According to the organization, the world is at a turning point: trade and capital flows are being reconfigured, while major economies implement significant policy changes. At the same time, market volatility is increasing, and fiscal space has been reduced by the cumulative effects of recent shocks.

Faced with this scenario, the IMF identifies three key priorities for economic authorities:
1.Resolving trade tensions and correcting structural imbalances
The Fund emphasizes the need to restore a trading system based on clear rules and equitable conditions. It urged the avoidance of distorting policies, trade barriers, and measures designed to gain competitive advantages at the expense of other countries. Smooth trade, it affirms, is essential to maintaining global economic dynamism.

2. Safeguarding economic and financial stability
The organization emphasizes that countries must “get their house in order,” which implies designing credible adjustment plans, consolidating public finances in the medium term, and rebuilding fiscal buffers.
Debt reduction, strengthening fiscal frameworks, and specific reforms such as spending restructuring in advanced economies and greater income mobilization in emerging economies will be crucial.
Likewise, during periods of transition, governments may need targeted and temporary support to protect the most vulnerable.
3- Promote structural reforms to boost productivity
According to the IMF, countries must redouble their efforts to modernize labor, products, and financial markets, as well as invest in infrastructure and promote innovation. The institution points out that combating corruption, improving the business climate, and fostering competition will be essential elements for stimulating productivity and generating employment.
Technological advancements, including digitalization and artificial intelligence, will play a decisive role in driving potential growth.

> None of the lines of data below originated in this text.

(** A service call that only says remote things sends nothing. *)
Lemma on_service_remote {A} now (m : Hooks → M Coordinator A) d r c' ns :
  m (hooks_at cfg hooks now d) (membership d) = (r, c') → notified c' = notified (membership d) ++ ns →
  Forall (λ n, source n.1.2 = "remote") ns →
  on_service cfg linked hooks uuid now m d = (r, set_membership c' d).
Proof.
  intros E Hn Hall. unfold on_service. rewrite E. cbv zeta. rewrite Hn, drop_app_length.
  by rewrite dispatch_remote.
Qed.

Lemma serve_remote_event now e d : ∃ p k,
  on_service cfg linked hooks uuid now (λ _, _apply_remote_event now e) d =
    (Ok (), set_membership (set_disk k (set_presence p (absorbed e (membership d)))) d).
Proof.
  destruct (remote_event_run now e (membership d)) as (p & k & E). exists p, k.
  destruct (absorbed_notified e (membership d)) as (ns & Hns & Hall).
  eapply on_service_remote; [exact E|exact Hns|]. eapply Forall_impl; [exact Hall|]. by intros n ->.
Qed.

Lemma handle_gossip_envelope now msg pem e d : carries msg pem e →
  handle_message cfg linked hooks uuid now msg d =
    _handle_gossip cfg linked hooks uuid now [("event", event_to_dict e)] d.
Proof.
  unfold carries. intros Hc. unfold handle_message. rewrite Hc.
  change SUBTYPE_GOSSIP with (DISCOVERY_TYPE_PREFIX +:+ "gossip") at 1. rewrite envelope_sniffed. cbn [negb].
  rewrite decode_envelope; [done|done|]. apply json_wf_obj.
  split; [apply (bool_decide_unpack _); by vm_compute|]. apply Forall_singleton, event_to_dict_wf.
Qed.

End Node.

(** ** A log that holds the whole history *)

(** The log starts at one, has no gap, and the snapshot is its projection. *)
Record complete (rm : string) (c : Coordinator) : Prop := {
  whole : snapshot c = replay (events (log c)) (new_snapshot rm);
  numbers : ∀ i e, events (log c) !! i = Some e →
    seq_no e = (Z.of_nat i + 1)%Z ∧ membership_version e = (Z.of_nat i + 1)%Z;
  next_number : next_seq_no (log c) = (Z.of_nat (length (events (log c))) + 1)%Z;
}.

Definition completes (c c' : Coordinator) : Prop := ∀ rm, complete rm c → complete rm c'.

#[local] Instance completes_preorder : PreOrder completes.
Proof. unfold completes. split; [by intros c rm Hc|]. intros a b c H1 H2 rm H. auto. Qed.

Lemma same_completes c c' : log c' = log c → snapshot c' = snapshot c → completes c c'.
Proof. intros H1 H2 rm [? ? ?]. split; by rewrite ?H1, ?H2. Qed.

Lemma push_completes e ct c : seq_no e = next_seq_no (log c) → membership_version e = next_seq_no (log c) →
  completes c (set_snapshot (apply_event e (snapshot c)).2 (set_log (push e ct (log c)) c)).
Proof.
  intros Hs Hv rm [Hw Hn Hx]. split; cbn [snapshot log set_snapshot set_log push events next_seq_no].
  - by rewrite replay_app, <- Hw.
  - intros i x [Hi|[Hi Hx']]%lookup_app_Some; [by apply Hn|].
    apply list_lookup_singleton_Some in Hx' as [Hi' <-]. rewrite Hs, Hv, Hx.
    assert (i = length (events (log c))) as -> by lia. done.
  - rewrite length_app, Hx. cbn [length]. lia.
Qed.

Furthermore, the IMF warns that imbalances between savings and investment within countries can lead to external tensions and affect capital flows. Therefore, it insists on strengthening global economic cooperation, since balancing these variables will contribute to greater internal, external, and global stability.
Despite the complex outlook, the Fund maintains a tone of cautious optimism. It argues that, with “deliberate and well-calibrated” policies, countries can harness transformative forces and reduce risks.
The organization reaffirms its commitment as a technical advisor, lender of last resort, and facilitator of international agreements, assuring that it will continue to support its member countries in strengthening their economic resilience in the medium and long term.